EMIRGEも走らせ、16S rRNAを再構成する。logも出力する。全出力はzip圧縮する。

phyloFlash.pl -lib TEST -read1 reads_F.fq.gz -read2 reads_R.fq.gz -emirge -zip -log
  • --emirge    Index database with Bowtie v1 for Emirge. Requires *bowtie-build* to be in path Default: Yes (turn off with --noemirge)

 

 

SPAdesとEMIRGEも両方走らせ、optional outputも全て出力する。

phyloFlash.pl -lib TEST -read1 reads_F.fq.gz -read2 reads_R.fq.gz -zip -log -everything
  • -everything    Turn on all the optional analyses and output options. Options without defaults and any local settings must still be specified. Equivalent to -emirge -poscov -treemap -zip -log
  • -almosteverything    Like -everything except without running EMIRGE
  • -treemap    Draw interactive treemap of taxonomic classification in html-formatted report.

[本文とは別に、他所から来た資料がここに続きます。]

(** A minted credential is accepted under its key, whatever other keys are
    trusted, exactly when it is a member's own (not a delegated one), the peer
    is the one it was minted for and the second of its expiration has not
    begun; the expiry that is reported is then that second. *)
Theorem minted_verifies now peer keys :
  completes now → (0 ≤ time_Unix expiration)%Z → Public signingKey ∈ keys →
  (is_ok (verifyBiscuit now data peer keys) = true ↔
   delegated = false ∧ peer = remotePeer ∧ (now < date_Time (time_Unix expiration))%Z) ∧
  ∀ b' key expiry, verifyBiscuit now data peer keys = Ok (b', key, expiry) →
    b' = b ∧ expiry = date_Time (time_Unix expiration).
Proof using UC TC Hmint Hdata Hcustom.
  intros Hrun Hpos Hk. unfold verifyBiscuit. pose proof (minted_first_key now keys Hrun Hk) as Hkey.
  pose proof minted as (Hu & _). rewrite Hu. cbn [mbind result_bind].
  assert (Hexp : expirationOf (minted_world now) = Ok (date_Time (time_Unix expiration))).
  { destruct (expirationOf_total (minted_world now) (time_Unix expiration)) as [t Ht].
    - by intros e ->%minted_expires.
    - apply Hrun.
    - by apply minted_expires.
    - rewrite Ht. f_equal. destruct (expirationOf_Ok _ _ (λ e He, eq_ind_r (λ e, (0 ≤ e)%Z) Hpos (proj1 (minted_expires now e) He)) Ht) as [_ Hs].
      pose proof (proj1 (Hs t) (Z.le_refl t) _ (proj2 (minted_expires now _) eq_refl)).
      pose proof (proj2 (Hs (date_Time (time_Unix expiration))) (λ e He, eq_ind_r (λ e, (_ ≤ date_Time e)%Z) (Z.le_refl _) (proj1 (minted_expires now e) He))).
      lia. }
  assert (Hclear : custom_clear roles (roles_map policyRoles) [FactNode]).
  { eapply custom_clear_sub; [|exact Hcustom]. apply (bool_decide_unpack _). by vm_compute. }
  case_bool_decide as Hle.
  - destruct Hkey as [key ->]. rewrite Hexp. cbn [mbind result_bind]. cbv zeta.
    change (EffectiveTARExpiration (date_Time (time_Unix expiration)) (optional_rules [])) with (date_Time (time_Unix expiration)).
    split.
    + assert (Hbind : RequireAuthorityBinding b peer = Ok tt ↔ delegated = false ∧ peer = remotePeer).
      { rewrite <-(minted_node peer Hclear). apply requireAuthorityFact_Ok. }
      rewrite is_ok_true. split.
      * intros [a Ha]. rewrite !bind_unit_Ok, fail_if_Ok, negb_false_iff, Z.ltb_lt, Hbind in Ha. naive_solver.
      * intros (Hd & Hp & Hnow). eexists. rewrite !bind_unit_Ok, fail_if_Ok, negb_false_iff, Z.ltb_lt, Hbind. done.
    + intros b' key' expiry. rewrite !bind_unit_Ok. intros (_ & _ & [= <- _ <-]). done.
  - rewrite Hkey. split; [|done]. split; [done|]. intros (_ & _ & Hnow). destruct Hle.
    unfold time_Unix, date_Time, second in *. Z.to_euclidean_division_equations. lia.
Qed.
End credential.

(** ** What a minted credential grants *)

Section grants.
Context `{UC : UnicodeCase, TC : TARCodec, BT : BiscuitTokens, BX : BiscuitText, BE : BiscuitEngine}.
Context (rng rng' : Rng) (signingKey : PrivateKey) (remotePeer : string) (delegated : bool) (roles : list string)
        (expiration : time) (claims : option (gmap string any)) (policyRoles : list (option PolicyRole))
        (labels : gmap string string) (data : string) (b : Biscuit).
Hypothesis Hmint :
  mintBiscuitWithBindingAndRand rng signingKey remotePeer delegated roles expiration claims policyRoles labels = Ok (data, rng').
Hypothesis Hdata : Unmarshal data = Ok b.

Let M := minted rng rng' signingKey remotePeer delegated roles expiration claims policyRoles labels data b Hmint Hdata.

(** A minted credential, a member's own or a delegated one, is bound to
    requests of the peer it was minted for and of no other. *)
Lemma minted_request_binding peer :
  custom_clear roles (roles_map policyRoles) [FactNode; FactActorNode; FactClientPeerID] →
  RequireAuthorityRequestBinding b peer = Ok tt ↔ peer = remotePeer.
Proof using UC TC Hmint Hdata.
  intros Hc. destruct M as (_ & _ & _ & _ & Hs & _).
  assert (Hsub : ∀ n, n ∈ [FactNode; FactActorNode; FactClientPeerID] → custom_clear roles (roles_map policyRoles) [n]).
  { intros n Hn. eapply custom_clear_sub; [|exact Hc]. by intros ? ->%list_elem_of_singleton. }
  pose proof (minted_node rng rng' signingKey remotePeer delegated roles expiration claims policyRoles labels data b Hmint Hdata)
    as Hnode.
  assert (Hcl : ∀ p, Fact FactClientPeerID [VStr p] ∈ authority b → p = remotePeer).
  { intros p Hf%Hs. apply requested_binding in Hf; [|by apply (bool_decide_unpack _); vm_compute|by apply Hsub; set_solver].
    unfold binding_facts in Hf. destruct delegated;
      repeat (apply elem_of_cons in Hf as [Heq|Hf]; [by first [discriminate Heq | injection Heq as ->]|]);
      by apply not_elem_of_nil in Hf. }
  unfold RequireAuthorityRequestBinding, RequireAuthorityBinding. split.
  - destruct (requireAuthorityFact b FactNode peer) as [u|e] eqn:E.
    + intros _. apply requireAuthorityFact_Ok in E. apply Hnode in E as [_ ->]; [done|]. apply Hsub. by left.
    + cbn [is_ok]. rewrite bind_unit_Ok, !wrap_err_Ok, !requireAuthorityFact_Ok. intros [_ Hp]. by apply Hcl.
  - intros ->. destruct (requireAuthorityFact b FactNode remotePeer) as [u|e] eqn:E; [done|].
    cbn [is_ok]. destruct delegated eqn:Ed.
    + rewrite bind_unit_Ok, !wrap_err_Ok, !requireAuthorityFact_Ok. split.
      * eapply (minted_strings _ _ _ _ _ _ _ _ _ _ _ _ Hmint Hdata _ _ [remotePeer]); [exact Hc|]. apply elem_of_app. left. right. left.
      * eapply (minted_strings _ _ _ _ _ _ _ _ _ _ _ _ Hmint Hdata _ _ [remotePeer]); [exact Hc|]. apply elem_of_app. left. right. right. left.
    + assert (Hin : Fact FactNode [VStr remotePeer] ∈ authority b) by (apply Hnode; [apply Hsub; by left|done]).
      apply (requireAuthorityFact_Ok b FactNode remotePeer tt) in Hin. congruence.
Qed.
Lemma no_http_plain f : rc_HTTP req = None → f_name f ∈ gn_list service_names → D f → f ∈ service_groups plains.
Proof using UC TC Hmint Hdata Hcustom Hbindings Hcustom_rules Hown.
  intros Hnone Hn Hd. apply no_http_derives in Hd; [|done]. apply derives_no_rule in Hd; cycle 1.
  { intros r Hr Heq. apply (other_rules_head r Hr). rewrite Heq. unfold http_reserved. rewrite !elem_of_app. auto. }
  revert Hd. by_source Hn; apply list_elem_of_bind; eexists.
  - split; [by eapply authority_service in Hf|by left].
  - split; [exact Hp|]. right. by apply (list_elem_of_fmap_2 (λ pr, (SplitHTTPGrants pr).1)).
Qed.

(** The service of the request is granted, by a role of the credential or a
    role of the mesh policy that the caller holds: by a plain pattern, or by
    narrowed grants that permit its method and its path. *)
Definition service_granted : Prop :=
  (∃ s, s ∈ mjoin plains ∧ service_covers s ty nm = true) ∨
  ∃ h g, rc_HTTP req = Some h ∧ earned narrowed ty nm (hr_Method h) (hr_Path h) g.

Lemma world_service :
  (∃ p, p ∈ BaselinePolicies ∧ policy_holds F R p) ↔ service_granted.
Proof using UC TC Hmint Hdata Hcustom Hbindings Hcustom_rules Hown.
  rewrite BaselinePolicies_family, (family_policies_iff _ _ _ _ world_services_family).
  pose proof (narrowed_grants_iff plains narrowed ty nm request_method request_path other_facts
    (BaselineRules ++ B ++ other_rules) other_facts_name other_rules_head) as Hiff. unfold service_granted. split.
  - intros (t & s & f & Hs & Hf & Hc). destruct (rc_HTTP req) as [h|] eqn:Hh.
    + assert (Hex : (∃ s, s ∈ mjoin plains ∧ service_covers s ty nm = true) ∨
                    ∃ g, earned narrowed ty nm request_method request_path g).
      { apply Hiff. exists t, s, f. auto using world_narrowed. }
      destruct Hex as [?|[g Hg]]; [by left|]. right. unfold request_method, request_path in Hg. rewrite Hh in Hg. eauto.
    + left. apply service_groups_covers. exists f. split; [by eapply no_http_plain, Hf; [|eapply fact_covers_name]|].
      apply world_narrowed in Hs. apply base_service in Hs as [= <- <-]; [done|apply other_facts_name|apply other_rules_head].
  - intros [Hp|(h & g & Hh & Hg)].
    + apply service_groups_covers in Hp as (f & Hf & Hc). exists ty, nm, f. split_and!; [| |done].
      * apply derives_fact. rewrite world_facts. right; left. apply context_service.
      * by apply derives_fact, world_plain.
    + assert (Hex : ∃ g, earned narrowed ty nm request_method request_path g).
      { exists g. unfold request_method, request_path. by rewrite Hh. }
      apply (or_intror (A := ∃ s, s ∈ mjoin plains ∧ service_covers s ty nm = true)) in Hex. apply Hiff in Hex as (t & s & f & Hs & Hf & Hc).
      exists t, s, f. split_and!; [by eapply narrowed_world_http..|done].
Qed.
(* ===== verification/LabelsGate.v ===== *)
(** * The label gate

    Before a node sends a request to a provider it verifies the provider's
    credential against the labels the caller and the operator require, and that
    the credential grants serving the service; positive verdicts are cached
    ([src/internal/node/labels_gate.go]).  Reaching the provider is a parameter:
    what [fetchPeerBiscuit] returned.  The cache is an LRU of
    [hashicorp/golang-lru], which may evict: [LRU] is what is relied on. *)

From S2P Require Import Prelude GoStrings Regex Names Biscuit NaiveEngine Facts DatalogText Grants Labels HTTPGrants PolicyRules Egress Base64 Tar Token TokenModel Identity Middleware.

Definition CatalogTarget : string := "mesh.catalog".
Definition labelGateTTL : Z := (5 * 60 * second)%Z.

Definition ErrProviderUnreachable : error := NewError "provider unreachable".
Definition ErrProviderNotGranted : error := NewError "provider not granted the service".

(** The text and the HTTP status of a failure. *)
Definition labelGateStatus (err : error) (denied : string) : string * Z :=
  if errors_Is err ErrProviderUnreachable then ("Bad Gateway: destination did not answer", 502%Z) else (denied, 403%Z).

(** ** The cache key *)

(** The pairs of a label set, in the order of their keys. *)
Definition entries (m : gmap string string) : list (string * string) := (λ k, (k, map_get m k)) <$> sorted_keys m.

Fixpoint render (l : list (string * string)) : string :=
  match l with
  | [] => ""
  | (k, v) :: l => String "|" k +:+ String "=" v +:+ render l
  end.

Definition labelGateKey (peerID : string) (required floor : gmap string string) : string :=
  peerID +:+ render (entries required) +:+ "#floor" +:+ render (entries floor).

(** The key a verdict is cached under. *)
Definition providerKey (peerID : string) (required floor : gmap string string) (service : string) : string :=
  labelGateKey peerID required floor +:+ "=svc=" +:+ service.

(** ** The gate *)

(** [lru.Cache.Add]: the entry is added, and others may be evicted. *)
Class LRU := {
  lru_Add : gmap string time → string → time → gmap string time;
  lru_Add_spec c k v k' v' : lru_Add c k v !! k' = Some v' → (k' = k ∧ v' = v) ∨ c !! k' = Some v';
}.

Definition egressFloor (n : AgentMeshNode) : gmap string string :=
  match n_nodeConfig n with None => ∅ | Some c => nc_EgressRequireLabels c end.

Section gate.
Context `{UnicodeCase, TARCodec, BiscuitTokens, BiscuitText, UnicodePrint, BiscuitEngine, LRU}.

(** The check a non-empty label set becomes. *)
Definition label_checks (labels : gmap string string) : result (list check) :=
  if bool_decide (0 < size labels) then c ← LabelCheck labels; Ok [c] else Ok [].

Definition checkProvider (now : time) (n : AgentMeshNode) (providerBiscuit peerID : string)
    (required : gmap string string) (service : string) : result unit :=
  let floor := egressFloor n in
  fail_if (bool_decide (providerBiscuit = "")) "provider returned no identity biscuit; not an enrolled peer";;
  let trustedKeys := tk_Key <$> n_trustedKeys n in
  fail_if (bool_decide (length trustedKeys = 0)) "no trusted control plane keys loaded";;
  '(b, key) ← wrap_err "provider biscuit verification failed"
                (VerifyBiscuitAndGetKey now providerBiscuit peerID trustedKeys);
  wrap_err "provider is not enrolled as a node" (RequireRole b key RoleNode);;
  w ← wrap_err "provider authorizer instantiation failed" (Authorizer b key);
  required_checks ← label_checks required;
  floor_checks ← label_checks floor;
  let authorizer := AddPolicies (AddChecks (AddChecks w required_checks) floor_checks) [AllowIfTruePolicy] in
  fail_if (negb (bool_decide (authorize authorizer = Success))) "provider does not attest every label";;
  if negb (bool_decide (service = "")) && negb (bool_decide (service = "system://" +:+ CatalogTarget)) then
    let '(svcType, svcName) := ParseServiceTarget service in
    fail_if (bool_decide (svcType = "") || bool_decide (svcName = "")) "service must be <type>://<name>";;
    match RequirePublish b key svcType svcName (n_MeshPolicyRules n) with
    | Ok _ => Ok tt
    | Err e => Err (WrapError "" (JoinError ErrProviderNotGranted e))
    end
  else Ok tt.

Definition checkPeerLabels now n providerBiscuit peerID required : result unit :=
  checkProvider now n providerBiscuit peerID required "".

Definition VerifyProvider (now : time) (n : AgentMeshNode) (peerLabelGate : gmap string time) (fetched : result string)
    (peerID : string) (required : gmap string string) (service : string) : result unit * gmap string time :=
  let floor := egressFloor n in
  let key := providerKey peerID required floor service in
  if match peerLabelGate !! key with Some until => (now <? until)%Z | None => false end then (Ok tt, peerLabelGate)
  else match fetched with
  | Err e => (Err (WrapError "provider labels unverifiable" (JoinError ErrProviderUnreachable e)), peerLabelGate)
  | Ok providerBiscuit =>
      match checkProvider now n providerBiscuit peerID required service with
      | Err e => (Err e, peerLabelGate)
      | Ok _ => (Ok tt, lru_Add peerLabelGate key (now + labelGateTTL)%Z)
      end
  end.

Definition VerifyPeerLabels now n peerLabelGate fetched peerID required : result unit * gmap string time :=
  VerifyProvider now n peerLabelGate fetched peerID required "".
End gate.

(** ** The key tells requirements apart *)

(** The segments of a text between the "=" of its entries, with what stands
    before the first and what follows the last. *)
Fixpoint segments (cur : string) (l : list (string * string)) (after : list string) : list string :=
  match l with
  | [] => match after with [] => [cur] | y :: ys => (cur +:+ y) :: ys end
  | (k, v) :: l => (cur +:+ String "|" k) :: segments v l after
  end.

Definition no_eq (s : string) : Prop := "="%char ∉ chars s.

Lemma Split_cons s : ∃ h t, Split s "=" = h :: t.
Proof. induction s as [|c s IH]; simpl; [eauto|]. case_bool_decide; [eauto|]. destruct (Split s "="); eauto. Qed.

Lemma Split_app s t : no_eq s →
  Split (s +:+ t) "=" = match Split t "=" with [] => [s] | y :: ys => (s +:+ y) :: ys end.
Proof.
  unfold no_eq. induction s as [|c s IH]; intros Hs.
  - rewrite app_nil_l. destruct (Split_cons t) as (h & u & ->). by rewrite app_nil_l.
  - rewrite app_cons. simpl in Hs. apply not_elem_of_cons in Hs as [Hc Hs]. cbn [Split].
    rewrite bool_decide_false by done. rewrite IH by done. destruct (Split_cons t) as (h & u & ->). by rewrite app_cons.
Qed.

Lemma Split_sep s t : no_eq s → Split (s +:+ String "=" t) "=" = s :: Split t "=".
Proof. intros Hs. rewrite Split_app by done. simpl. by rewrite app_nil_r. Qed.

Lemma Split_inj s t : Split s "=" = Split t "=" → s = t.
Proof.
  revert t. induction s as [|c s IH]; intros [|d t]; [done|..].
  - simpl. case_bool_decide; [intros [= Ht]; destruct (Split_cons t) as (? & ? & Ht'); congruence|].
    by destruct (Split_cons t) as (? & ? & ->).
  - simpl. case_bool_decide; [intros [= Ht]; destruct (Split_cons s) as (? & ? & Ht'); congruence|].
    by destruct (Split_cons s) as (? & ? & ->).
  - cbn [Split]. destruct (Split_cons s) as (h1 & t1 & E1), (Split_cons t) as (h2 & t2 & E2). rewrite E1, E2.
    repeat case_bool_decide; subst; [intros [= -> ->]|done..|intros [= -> -> ->]]; f_equal; apply IH; by rewrite E1, E2.
Qed.

(** Every key is free of separators, every value of "=". *)
Definition entries_ok (l : list (string * string)) : Prop :=
  Forall (λ kv, no_eq kv.1 ∧ ("|"%char ∉ chars kv.1) ∧ no_eq kv.2) l.

Lemma Split_render cur l t :
  no_eq cur → entries_ok l → Split (cur +:+ render l +:+ t) "=" = segments cur l (Split t "=").
Proof.
  intros Hcur Hl. revert cur Hcur. induction Hl as [|[k v] l (Hk & _ & Hv) _ IH]; intros cur Hcur; cbn [render segments].
  - rewrite app_nil_l. by apply Split_app.
  - simpl in Hk, Hv. rewrite !app_assoc. rewrite <-(app_assoc cur (String "|" k)). rewrite app_cons, Split_sep.
    + f_equal. by apply IH.
    + unfold no_eq in *. rewrite chars_app, elem_of_app. simpl. rewrite elem_of_cons. naive_solver.
Qed.
(* ===== verification/Directory.v ===== *)
(** * The directory: parameters, keys and records

    The mesh's directory is kept by its routers: a record says that a provider
    serves what a key names, and lives for a time after its last announcement.
    Here are the parameters ([src/api/directory.go]), the keys
    ([src/api/directory_keys.go]) and the records a router holds
    ([src/internal/router/directory_store.go]), with the history of operations
    that the records stand for.  SHA-256, multiaddresses and the bytes of a
    peer ID are interfaces. *)

From S2P Require Import Prelude GoStrings Names Tar.

(** ** Parameters *)

(** A [time.Duration] is a signed 64-bit number of nanoseconds. *)
Definition wrap64 (z : Z) : Z := ((z + 2 ^ 63) mod 2 ^ 64 - 2 ^ 63)%Z.
Definition int64 (z : Z) : Prop := (- 2 ^ 63 ≤ z < 2 ^ 63)%Z.

Definition wrap32 (z : Z) : Z := ((z + 2 ^ 31) mod 2 ^ 32 - 2 ^ 31)%Z.

Lemma wrap64_id z : int64 z → wrap64 z = z.
Proof. unfold int64, wrap64. intros Hz. rewrite Z.mod_small; lia. Qed.

Lemma wrap32_id z : (- 2 ^ 31 ≤ z < 2 ^ 31)%Z → wrap32 z = z.
Proof. unfold wrap32. intros Hz. rewrite Z.mod_small; lia. Qed.

Definition DefaultDHTReplication : Z := 3.
Definition DefaultReprovideInterval : Z := (5 * 60 * second)%Z.
Definition recordTTLReprovideMultiple : Z := 3.

Definition RecordTTL (reprovide : Z) : Z := wrap64 (recordTTLReprovideMultiple * reprovide).

(** A [DirectoryParameters] message; a duration field is nil when unset. *)
Record DirectoryParameters := {
  dp_Replication : Z;
  dp_ReprovideInterval : option Z;
  dp_RecordTtl : option Z;
}.

Definition NewDirectoryParameters (replication reprovide : Z) : DirectoryParameters :=
  {| dp_Replication := wrap32 replication; dp_ReprovideInterval := Some reprovide; dp_RecordTtl := Some (RecordTTL reprovide) |}.

Definition ValidateDirectoryParameters (replication reprovide : Z) : result unit :=
  fail_if (replication <? 1)%Z "dht replication: at least one router must hold each record";;
  fail_if (reprovide <=? 0)%Z "dht reprovide interval must be positive".

Record DirectorySettings := {
  ds_Replication : Z;
  ds_Reprovide : Z;
  ds_RecordTTL : Z;
}.

Definition DefaultDirectorySettings : DirectorySettings :=
  {| ds_Replication := DefaultDHTReplication; ds_Reprovide := DefaultReprovideInterval;
     ds_RecordTTL := RecordTTL DefaultReprovideInterval |}.

Definition DirectorySettingsFrom (p : option DirectoryParameters) : DirectorySettings :=
  let s := DefaultDirectorySettings in
  match p with
  | None => s
  | Some p =>
      let s := if (1 <=? dp_Replication p)%Z
               then {| ds_Replication := dp_Replication p; ds_Reprovide := ds_Reprovide s; ds_RecordTTL := ds_RecordTTL s |} else s in
      let s := match dp_ReprovideInterval p with
               | Some d => if (0 <? d)%Z
                           then {| ds_Replication := ds_Replication s; ds_Reprovide := d; ds_RecordTTL := RecordTTL d |} else s
               | None => s
               end in
      match dp_RecordTtl p with
      | Some d => if (ds_Reprovide s <? d)%Z
                  then {| ds_Replication := ds_Replication s; ds_Reprovide := ds_Reprovide s; ds_RecordTTL := d |} else s
      | None => s
      end
  end.

(** The least interval three of which do not fit a duration. *)
Definition reprovide_limit : Z := (2 ^ 63 / 3)%Z.

(** Whatever parameters a control plane publishes, a member or router
    runs with at least one router per record and a positive interval; below
    97 years a record outlives its re-announcement, and parameters an operator
    set and that validate are the ones in force. *)
Theorem settings_usable p (s := DirectorySettingsFrom p) :
  (1 ≤ ds_Replication s)%Z ∧ (0 < ds_Reprovide s)%Z ∧
  ((ds_Reprovide s ≤ reprovide_limit)%Z → (ds_Reprovide s < ds_RecordTTL s)%Z) ∧
  ∀ replication reprovide,
    p = Some (NewDirectoryParameters replication reprovide) →
    ValidateDirectoryParameters replication reprovide = Ok tt → (replication < 2 ^ 31)%Z → (reprovide ≤ reprovide_limit)%Z →
    s = {| ds_Replication := replication; ds_Reprovide := reprovide; ds_RecordTTL := 3 * reprovide |}.
Proof.
  assert (Hid : ∀ d, (0 < d ≤ reprovide_limit)%Z → RecordTTL d = (3 * d)%Z).
  { intros d Hd. apply wrap64_id. change reprovide_limit with 3074457345618258602%Z in Hd. unfold int64. simpl. lia. }
  assert (Hd : (0 < DefaultReprovideInterval ≤ reprovide_limit)%Z) by (by vm_compute).
  split_and!.
  - subst s. destruct p as [[r [d|] [t|]]|]; simpl; repeat case_match; simpl; lia || by vm_compute.
  - subst s. destruct p as [[r [d|] [t|]]|]; simpl; repeat case_match; simpl; lia || by vm_compute.
  - subst s. destruct p as [[r [d|] [t|]]|]; simpl; repeat case_match; simpl in *; intros; rewrite ?Hid; try lia; by vm_compute.
  - intros r d -> Hv Hm Hl. unfold ValidateDirectoryParameters in Hv. rewrite bind_unit_Ok, !fail_if_Ok in Hv.
    destruct Hv as [Hr Hp]. subst s. cbn [NewDirectoryParameters DirectorySettingsFrom dp_Replication dp_ReprovideInterval dp_RecordTtl].
    rewrite wrap32_id, Hid by lia. destruct (Z.leb_spec 1 r), (Z.ltb_spec 0 d); [|lia..].
    cbn [ds_Reprovide]. by destruct (Z.ltb_spec d (3 * d)); [|lia].
Qed.

(** ** Keys *)

Class SHA256 := {
  sha256_Sum256 : string → string;
  sha256_length s : len (sha256_Sum256 s) = 32;
}.

Definition DirectoryKeyBytes : nat := 34.
Definition DirectoryMaxAddrs : nat := 32.

Section keys.
Context `{SHA256}.

Definition directoryKey (name : string) : string :=
  String (ascii_of_N 0x12) (String (ascii_of_N 0x20) (sha256_Sum256 name)).

Definition ServiceKey (t : ServiceType) (name : string) : result string :=
  typeStr ← ServiceTypeToString t;
  let parts := ["mesh:service"; typeStr] in
  let parts := if negb (bool_decide (name = "")) then parts ++ [name] else parts in
  Ok (directoryKey (Join parts ":")).

Definition PeerKey (p : string) : string := directoryKey ("mesh:peer:" +:+ p).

This uses Google Visualization API, which requires that you agree to their terms of service (see https://developers.google.com/chart/terms), and is not open source, although it is free to use.

     

信頼できるSSU RNA配列データセットをユーザーが提供する。

phyloFlash.pl -lib TEST -read1 pair_1.fq.gz -read2 pair_2.fq.gz 
-trusted silva-euk-28s.fasta
  • -trusted     User-supplied Fasta file of trusted contigs containing SSU rRNA sequences. The SSU sequences will be extracted with Barrnap, and the input read files will be screened against these extracted "trusted" SSU sequences

 

出力

f:id:kazumaxneo:20190210074326p:plain

f:id:kazumaxneo:20190210074329p:plain

f:id:kazumaxneo:20190210074335p:plain

 

メタゲノムシーケンシングへの適用

汚水メタゲノムデータの分析に使ってみた。

phyloFlash.pl -lib TEST -read1 ERR2607605_1.fq.gz -read2 ERR2607605_2.fq.gz -zip -log -almosteverything

8GBx2(27.4M)のfastqの分析にかかった時間は3分40秒くらいだった(*1)。通常のメタゲノム分析パイプラインの処理時間と比較すると圧倒的に短い時間で処理している。

出力

f:id:kazumaxneo:20190210212934j:plain

f:id:kazumaxneo:20190210212937j:plain



複数出力の比較。各ランの定量結果の.csvファイルを指定する。

phyloFlash.pl -lib saample1 -read1 sample1_F.fq.gz -read2 sample1_R.fq.gz -almosteverything -zip
phyloFlash.pl -lib saample2 -read1 sample2_F.fq.gz -read2 sample2_R.fq.gz -almosteverything -zip
phyloFlash.pl -lib saample3 -read1 sample3_F.fq.gz -read2 sample3_R.fq.gz -almosteverything -zip

#出力を解凍し、それぞれのディレクトリのphyloFlash.NTUabundance.csvとphyloFlash.report.csvをカレントにコピーする。
#サンプル間比較実行
phyloFlash_heatmap.R -o output.pdf -n 50 --library-name-from-file sample*csv

#ワイルドカードを使わず各々指定
phyloFlash_heatmap.R -o output.pdf -n 50 --library-name-from-file \
saample1.phyloFlash.NTUabundance.csv \
saample2.phyloFlash.NTUabundance.csv \
saample3.phyloFlash.NTUabundance.csv

output.pdf

 

f:id:kazumaxneo:20190210230847j:plain

 

他のスクリプトも便利そうです。

  • ENA_phyloFlash.pl - Automatically download read files from ENA given a read accession number, and run phyloFlash on them
  • phyloFlash_fastgFishing.pl - Given a metagenomic assembly graph in Fastg format, identify SSU rRNA sequences and extract contigs connected to them. Optionally compare to phyloFlash results from the same library. 

引用

phyloFlash – Rapid SSU rRNA profiling and targeted assembly from metagenomes

Harald R. Gruber-Vodicka, Brandon K. B. Seah, Elmar Pruesse

bioRxiv preprint first posted online Jan. 17, 2019

 

2020 10/28

phyloFlash: Rapid Small-Subunit rRNA Profiling and Targeted Assembly from Metagenomes
Harald R. Gruber-Vodicka, Brandon K. B. Seah, Elmar Pruesse 

DOI: 10.1128/mSystems.00920-20

 

関連


 

*1

xeon E5 v4 2680 x2 ワークステーションでテスト。